[Opening Material provided section]
(** * DataStorageApp: a shallow embedding of [app/src/main.py]

    The application keeps the latest value of four vehicle signals, samples
    them every 100 ms into a [deque] that holds at most 300 samples, and on a
    crash event writes the retained samples to [vehicle_data.csv], clears the
    deque and publishes a response.

    Python objects are embedded as inductive values, the [deque] as a list
    with its oldest element at the head, and the coroutines of the class as
    computations in a state-and-exception monad over the application object
    and its surroundings (the CSV file, the published messages, the log). *)

From Stdlib Require Import ZArith List String Ascii Bool Lia.
From Stdlib Require Import Floats.SpecFloat DecimalString.
Import ListNotations.

Set Warnings "-register-all".

Open Scope string_scope.
Open Scope list_scope.
Open Scope Z_scope.

(** ** Python values *)

Module Py.

(** A Python [float]: an IEEE 754 binary64 datum.  The program stores and
    prints floats and compares one against [0]; it never computes on them. *)
Definition float := spec_float.

(** The values a sample field or a CSV cell holds. *)
Inductive value :=
| VNone
| VBool (b : bool)
| VInt (z : Z)
| VFloat (f : float)
| VStr (s : string).

(** What [json.loads] returns. *)
Inductive json :=
| JNull
| JBool (b : bool)
| JInt (z : Z)
| JFloat (f : float)
| JStr (s : string)
| JList (l : list json)
| JDict (d : list (string * json)).

(** The exceptions the modelled code can raise. *)
Inductive exn :=
| JSONDecodeError
| RecursionError
| ValueError
| KeyError
| TypeError
| OSError.

(** The library functions the program relies on whose results are not
    computed here.  [json_loads] is the JSON decoder, [None] where it raises;
    [json_error] is the exception it raises there: [JSONDecodeError] for a
    text that is no JSON, [RecursionError] for one nested too deep,
    [ValueError] for an integer of more digits than the interpreter
    converts.  [float_repr] is the text [str] gives for a float. *)
Record runtime := {
  json_loads : string -> option json;
  json_error : string -> exn;
  float_repr : float -> string
}.

Definition float_is_zero (f : float) : bool :=
  match f with
  | S754_zero _ => true
  | _ => false
  end.

(** [v == 0] for a decoded JSON value [v]: numbers compare by value, [False]
    equals [0], and every other object is unequal to [0]. *)
Definition eq_zero (v : json) : bool :=
  match v with
  | JBool b => negb b
  | JInt z => z =? 0
  | JFloat f => float_is_zero f
  | _ => false
  end.

Fixpoint dict_get (d : list (string * json)) (key : string) : option json :=
  match d with
  | [] => None
  | (k, v) :: rest => if String.eqb k key then Some v else dict_get rest key
  end.

(** [data[key]] with a string key: only a [dict] can be indexed by a
    string. *)
Definition subscript (data : json) (key : string) : json + exn :=
  match data with
  | JDict d =>
      match dict_get d key with
      | Some v => inl v
      | None => inr KeyError
      end
  | _ => inr TypeError
  end.

(** [str(z)] for an [int]. *)
Definition str_int (z : Z) : string := NilZero.string_of_int (Z.to_int z).

Definition dquote : string := String (ascii_of_nat 34) EmptyString.

(** [json.dumps({"result": {"status": status}})] with the default
    separators. *)
Definition json_dumps_result (status : Z) : string :=
  ("{" ++ dquote ++ "result" ++ dquote ++ ": {"
       ++ dquote ++ "status" ++ dquote ++ ": " ++ str_int status ++ "}}")%string.

End Py.

(** ** The [csv] writer, default dialect *)

Module Csv.
Import Py.

Definition comma : ascii := ascii_of_nat 44.
Definition quotechar : ascii := ascii_of_nat 34.
Definition cr : ascii := ascii_of_nat 13.
Definition lf : ascii := ascii_of_nat 10.

Definition lineterminator : string := String cr (String lf EmptyString).

Definition special (c : ascii) : bool :=
  Ascii.eqb c comma || Ascii.eqb c quotechar || Ascii.eqb c cr || Ascii.eqb c lf.

Fixpoint needs_quotes (s : string) : bool :=
  match s with
  | EmptyString => false
  | String c rest => special c || needs_quotes rest
  end.

Fixpoint double_quotes (s : string) : string :=
  match s with
  | EmptyString => EmptyString
  | String c rest =>
      if Ascii.eqb c quotechar
      then String quotechar (String quotechar (double_quotes rest))
      else String c (double_quotes rest)
  end.

(** [QUOTE_MINIMAL]: a field is quoted only when it holds the delimiter,
    the quote character or a line-terminator character. *)
Definition quote_minimal (s : string) : string :=
  if needs_quotes s
  then String quotechar (double_quotes s ++ String quotechar EmptyString)%string
  else s.

Section Writer.
Variable rt : runtime.

(** The text of a field before quoting: [None] is written as the empty
    string, everything else through [str]. *)
Definition field_str (v : value) : string :=
  match v with
  | VNone => ""
  | VBool true => "True"
  | VBool false => "False"
  | VInt z => str_int z
  | VFloat f => float_repr rt f
  | VStr s => s
  end.

Definition field (v : value) : string := quote_minimal (field_str v).

Fixpoint join (fields : list string) : string :=
  match fields with
  | [] => ""
  | [f] => f
  | f :: rest => (f ++ String comma (join rest))%string
  end.

(** The line [writer.writerow(row)] emits.  A record that would be empty
    although it has a field is written as an empty quoted field. *)
Definition writerow_text (row : list value) : string :=
  let body := join (map field row) in
  match row, body with
  | _ :: _, EmptyString =>
      String quotechar (String quotechar lineterminator)
  | _, _ => (body ++ lineterminator)%string
  end.

End Writer.

End Csv.

(** ** The application object and its surroundings *)

Definition SET_CRASH_EVENT_TOPIC : string := "crashdetect/crashed".
Definition SET_CRASH_RESPONSE_TOPIC : string := "crashdetect/crashed/response".
Definition CSV_FILE_NAME_TOPIC : string := "vehicle_data.csv".

Import Py.

(** A sample is the five-element list [temp] built by [timer_for_csv]. *)
Abbreviation sample := (list value).

(** The instance fields of [DataStorageApp]; [storage] is the deque, oldest
    sample first. *)
Record DataStorageApp := mkApp {
  distance : value;
  accel : value;
  speed : value;
  displacement : value;
  storage : list sample
}.

(** [DataStorageApp.__init__]. *)
Definition init : DataStorageApp :=
  {| distance := VInt 0;
     accel := VInt 0;
     speed := VInt 0;
     displacement := VInt 0;
     storage := [] |}.

(** *** The deque operations the program uses *)

Module Deque.

(** Used on a deque of 300 elements only, where it cannot raise. *)
Definition popleft {A} (d : list A) : list A := tl d.

Definition append {A} (d : list A) (x : A) : list A := d ++ [x].

Definition clear {A} (d : list A) : list A := [].

End Deque.

(** Lines 89-92 of [timer_for_csv]: drop the oldest sample when the deque
    holds exactly 300, then append. *)
Definition store_sample (d : list sample) (temp : sample) : list sample :=
  let d := if (List.length d =? 300)%nat then Deque.popleft d else d in
  Deque.append d temp.

(** The deque after a sequence of such insertions. *)
Definition store_samples (d : list sample) (temps : list sample) : list sample :=
  fold_left store_sample temps d.

(** What the coroutines act on besides the application object: the content
    of [vehicle_data.csv] ([None] while the file does not exist), the messages
    handed to [publish_event] as (topic, payload) pairs, oldest first, and
    the lines sent to the logger. *)
Record world := mkWorld {
  csvfile : option string;
  published : list (string * string);
  logged : list string
}.

Record sys := mkSys {
  app : DataStorageApp;
  env : world
}.

(** How the storage behaves during one dump: it works, [open] raises,
    the [k]-th call of [writerow] raises (the header row is call 0), or the
    flush on leaving the [with] block raises.  Each failure is an [OSError]. *)
Inductive fault :=
| NoFault
| OpenFails
| WriteFails (k : nat)
| CloseFails.

(** ** A state-and-exception monad

    A raised exception leaves the mutations made before it in place, as in
    Python. *)

Module Co.

Inductive result (A : Type) :=
| Val (a : A)
| Raise (e : exn).
Arguments Val {A} a.
Arguments Raise {A} e.

Definition M (A : Type) : Type := sys -> result A * sys.

Definition ret {A} (a : A) : M A := fun s => (Val a, s).

Definition bind {A B} (m : M A) (k : A -> M B) : M B :=
  fun s =>
    match m s with
    | (Val a, s') => k a s'
    | (Raise e, s') => (Raise e, s')
    end.

Definition raise {A} (e : exn) : M A := fun s => (Raise e, s).

Definition gets {A} (f : DataStorageApp -> A) : M A :=
  fun s => (Val (f (app s)), s).

Definition modify_app (f : DataStorageApp -> DataStorageApp) : M unit :=
  fun s => (Val tt, {| app := f (app s); env := env s |}).

Definition modify_env (f : world -> world) : M unit :=
  fun s => (Val tt, {| app := app s; env := f (env s) |}).

(** [for x in xs: body(x)], the index of the iteration passed along. *)
Fixpoint for_each {A} (k : nat) (xs : list A) (body : nat -> A -> M unit)
  : M unit :=
  match xs with
  | [] => ret tt
  | x :: rest => bind (body k x) (fun _ => for_each (S k) rest body)
  end.

(** [try: body finally: cleanup], the shape of a [with] block. *)
Definition finally {A} (body : M A) (cleanup : M unit) : M A :=
  fun s =>
    match body s with
    | (Val a, s') =>
        match cleanup s' with
        | (Val _, s'') => (Val a, s'')
        | (Raise e, s'') => (Raise e, s'')
        end
    | (Raise e, s') =>
        match cleanup s' with
        | (Val _, s'') => (Raise e, s'')
        | (Raise e', s'') => (Raise e', s'')
        end
    end.

End Co.

Import Co.

Notation "x <- m ;; k" := (bind m (fun x => k))
  (at level 61, m at next level, right associativity).
Notation "m ;; k" := (bind m (fun _ => k))
  (at level 61, right associativity).

(** ** Collaborators: logger, file, message bus, signal bus *)

Definition logger_info (msg : string) : M unit :=
  modify_env (fun w =>
    {| csvfile := csvfile w; published := published w;
       logged := logged w ++ [msg] |}).

(** [open(CSV_FILE_NAME_TOPIC, "w", newline="")]: the file is created or
    truncated. *)
Definition open_w (io : fault) : M unit :=
  match io with
  | OpenFails => raise OSError
  | _ =>
      modify_env (fun w =>
        {| csvfile := Some ""; published := published w;
           logged := logged w |})
  end.

(** The file object takes [text].  The file of the model holds all text
    taken so far; after a dump that ends in [OSError] the real file holds
    what was flushed of it, a prefix the model does not determine, and no
    property below speaks about the file on that path unless [open] itself
    failed. *)
Definition file_write (text : string) : M unit :=
  modify_env (fun w =>
    {| csvfile := Some (match csvfile w with
                        | Some old => old ++ text
                        | None => text
                        end)%string;
       published := published w;
       logged := logged w |}).

(** [writer.writerow(row)] as call number [k] on this writer. *)
Definition writerow (rt : runtime) (io : fault) (k : nat) (row : list value)
  : M unit :=
  match io with
  | WriteFails j =>
      if (j =? k)%nat then raise OSError
      else file_write (Csv.writerow_text rt row)
  | _ => file_write (Csv.writerow_text rt row)
  end.

(** Leaving the [with] block closes the file. *)
Definition close (io : fault) : M unit :=
  match io with
  | CloseFails => raise OSError
  | _ => ret tt
  end.

Definition publish_event (topic payload : string) : M unit :=
  modify_env (fun w =>
    {| csvfile := csvfile w;
       published := published w ++ [(topic, payload)];
       logged := logged w |}).

(** The four subscribed data points. *)
Inductive datapoint :=
| IsWarning
| Longitudinal
| Speed
| Displacement.

Definition datapoint_eqb (a b : datapoint) : bool :=
  match a, b with
  | IsWarning, IsWarning
  | Longitudinal, Longitudinal
  | Speed, Speed
  | Displacement, Displacement => true
  | _, _ => false
  end.

(** A [DataPointReply]: the data points of one notification with their
    values. *)
Definition DataPointReply := list (datapoint * value).

(** [data.get(point).value]; a data point the reply does not hold raises. *)
Fixpoint reply_get (data : DataPointReply) (point : datapoint) : M value :=
  match data with
  | [] => raise KeyError
  | (p, v) :: rest =>
      if datapoint_eqb p point then ret v else reply_get rest point
  end.

(** ** The methods of [DataStorageApp] *)

Definition on_distance_change (data : DataPointReply) : M unit :=
  v <- reply_get data IsWarning ;;
  modify_app (fun a =>
    {| distance := v; accel := accel a; speed := speed a;
       displacement := displacement a; storage := storage a |}).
[Closing Material provided section]
#### What you need to do:
Using the listing above, count the lines that contain the word "world" and state only that number.

#### Response below:
3